The first pages were strangers. People on the train, a man asleep with his chin on his chest, a girl chewing the cap of a pen.

Ellie laughing with her head thrown back, charcoal laid down in quick strokes that were more her than any photograph I owned.

A study of my own hand. A dozen windows, always windows, always the light coming through.

And then, near the middle, a man in a lecture hall with his jaw on his fist, drawn by someone who plainly thought he hung the stars.

Dark hair. A hard, clean line to the mouth.

I'd done it the year I met Damon, when wanting him had still felt like something I'd chosen instead of something I'd been handed.

I'd sat three rows back in a hall I had no business being in and drawn him instead of listening, and gone home sure that one day he'd look at me the way I was looking at him on the page.

I turned past it, fast, the way you turn past a photograph of someone at a funeral.

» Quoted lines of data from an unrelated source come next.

(** * scripts/generate_embeddings.py: a shallow embedding and its properties

    The script loads its configuration, selects the notes whose embedding
    is NULL, asks an external provider for an embedding of each note and
    writes it back, committing note by note.

    The two external services (PostgreSQL through psycopg2, the embedding
    API through the openai client) and the standard output are not part
    of the script.  They are modelled by a [world]: the content of the
    table when the connection opens, and oracles that say which call to
    the outside raises.  The script itself is written in a small
    state-and-exception monad [Py.M] whose state holds the session of
    the database server and the trace of the calls made so far. *)

From Stdlib Require Import ZArith NArith Lia.
From Stdlib Require Import Floats.SpecFloat.
From stdpp Require Import base option list strings gmap.

Open Scope Z_scope.

(** ** Python text *)

Module PyStr.

(** A Python [str] is a sequence of Unicode code points. *)
Definition char : Type := N.
Definition str : Type := list char.

Definition newline : char := 10%N.
Definition space : char := 32%N.

(** A literal whose characters are all ASCII. *)
Fixpoint lit (s : string) : str :=
  match s with
  | EmptyString => []
  | String c s' => Ascii.N_of_ascii c :: lit s'
  end.

(** [len(s)] *)
Definition len (s : str) : Z := Z.of_nat (length s).

(** [s.replace(old, new)] where [old] and [new] are one character long:
    every occurrence of [old] is replaced. *)
Definition replace (old new : char) (s : str) : str :=
  (λ c, if decide (c = old) then new else c) <$> s.

(** [s[:stop]], Python's slice with only an upper bound: a negative bound
    counts from the end, and a bound beyond the end is clipped. *)
Definition slice_to (stop : Z) (s : str) : str :=
  if decide (0 ≤ stop) then take (Z.to_nat stop) s
  else take (Z.to_nat (len s + stop)) s.

(** [str(v)] for a value read from a text column: SQL NULL arrives as
    [None], whose [str] is the four characters of its name.  This is what
    a replacement field [{v}] of an f-string inserts. *)
Definition to_str (v : option str) : str :=
  match v with
  | None => lit "None"
  | Some s => s
  end.

(** [s.endswith(t)] and [t in s], as propositions. *)
Definition ends_with (s t : str) : Prop := t `suffix_of` s.
Definition contains (s t : str) : Prop := ∃ a b, s = a ++ t ++ b.

End PyStr.

Import PyStr.

(** ** The notes table *)

Module Sql.

(** An embedding is a list of floating-point numbers; the script never
    computes on its components. *)
Definition vector : Type := list spec_float.

(** A row of the table [notes].  A column that holds SQL NULL reads as
    [None]; a timestamp is a number of time units. *)
Record note : Type := Note {
  note_id : Z;
  title : option str;
  content : option str;
  embedding : option vector;
  indexed_at : option Z
}.

Abbreviation table := (list note).

(** What the SELECT returns for one row: [(id, title, content)]. *)
Abbreviation candidate := (Z * option str * option str)%type.

Definition columns (r : note) : candidate := (note_id r, title r, content r).

(** [SELECT id, title, content FROM notes WHERE embedding IS NULL] *)
Definition select_unembedded (t : table) : list candidate :=
  columns <$> filter (λ r, embedding r = None) t.

Definition set_embedding (v : vector) (now : Z) (r : note) : note :=
  {| note_id := note_id r; title := title r; content := content r;
     embedding := Some v; indexed_at := Some now |}.

(** [UPDATE notes SET embedding = v, indexed_at = NOW() WHERE id = i] *)
Definition update_embedding (v : vector) (now : Z) (i : Z) (t : table) : table :=
  (λ r, if decide (note_id r = i) then set_embedding v now r else r) <$> t.

(** The identifier is the key of the table. *)
Definition unique_ids (t : table) : Prop := NoDup (note_id <$> t).

End Sql.

Import Sql.

(** ** The interpreter state, the external world and the monad *)

Module Py.

(** An exception, that is an instance of [Exception]: its class and its
    message. *)
Record exn : Type := Exn { exn_class : string; exn_msg : string }.

(** The lines the script prints, kept as their format and arguments:
    [Found {n} notes to process.], [Processed note {id}: {title}],
    [Error processing note {id}: {e}] and [Finished processing notes.] *)
Inductive message : Type :=
| MsgFound (n : nat)
| MsgProcessed (id : Z) (title : option str)
| MsgError (id : Z) (e : exn)
| MsgFinished.

(** The calls the script makes to the outside, in the order it makes
    them. *)
Inductive event : Type :=
| EvOpenAI (api_key : string)
| EvConnect (dsn : option string)
| EvCursor
| EvSelect
| EvFetchall
| EvEmbeddingsCreate (input : list str) (model : string)
| EvUpdate (v : vector) (id : Z)
| EvCommit
| EvRollback
| EvPrint (m : message)
| EvCursorClose
| EvConnClose.

(** What the script cannot decide.  Every call to the outside can raise,
    and whether it does may depend on everything that happened before,
    so an oracle receives the trace so far.  The connection attempt, the
    embedding request, the UPDATE and the commit have an oracle of their
    own; [call_error] decides for the other calls: creating the cursor,
    the SELECT, [fetchall], [rollback], the two [close] calls and every
    [print].  Only the construction of the client, which sends nothing,
    is taken to return.

    [connect_error] receives what [DATABASE_URL] holds, which may be
    nothing: the driver then falls back on the defaults of its library,
    and the world decides whether that connects. *)
Record world : Type := World {
  process_env : gmap string string;
  env_file : list (string * string);
  connect_error : option string → option exn;
  notes_table : table;
  embeddings_create : list event → list str → string → exn + vector;
  update_error : list event → vector → Z → option exn;
  commit_error : list event → option exn;
  call_error : list event → event → option exn;
  server_now : list event → Z
}.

But I'd noticed everything, that girl. The light, the strangers, the curve of a sleeping man's neck, the boy she was foolish about. She'd walked through the world with her eyes open and her hands always reaching for a pencil, and somewhere along the way I'd packed her down with all the rest of it.

I laid the sketchbook open on the tray beside the ruined brush. I didn't put either of them away.

Then I found my phone and called Ellie before the part of me that managed everyone's feelings but my own could talk me out of it.

She picked up on the fourth ring, wary. "Maddie."

"You were right," I said. "About the list."

A beat of silence. "Okay. Who is this, and what have you done with my best friend?"

"I mean it. I know it's too late for the show, but I want to see the space. And I want to have lunch with you. A real one, where I don't cancel at the door."

The quiet stretched long enough that I heard her set something down.

"What happened?" she asked. Not teasing now.

I looked at the canvas, the cool north light lying flat across the white of it.

"Damon hired Emily Cavendash," I said. "His college girlfriend. 'The one that got away.' As his new head of R&D. He announced it last night at the launch, in front of three hundred people, and I found out the same second the reporters did."

Ellie was quiet for a moment. When she spoke the warmth in her voice had gone hard at the edges.

"That son of a bitch."

"Ellie."

"No. I get this one. I've been thinking it for eight years, I've just been polite enough not to say it to your face." She let out a shaky breath. "Are you okay?"

"No," I said, and the relief of speaking the truth made my throat ache around it. "But I'd like to come anyway. Maybe especially."

"Tomorrow." She said it fast, like she was afraid I'd take it back. "Eleven. I'll have coffee waiting, and just because it's too late for you to present at the show doesn't mean you can't come."

I thought about it for a few seconds. About the investor dinner and all the Sterling fires I had to put out between now and then.

"You know what? Put me down. I'm going."

"Ooh, I like this new Maddie," she said, and I could hear her smile through the phone. "Bring her around now and again."

I couldn't help but laugh. "You might be seeing her more than you think."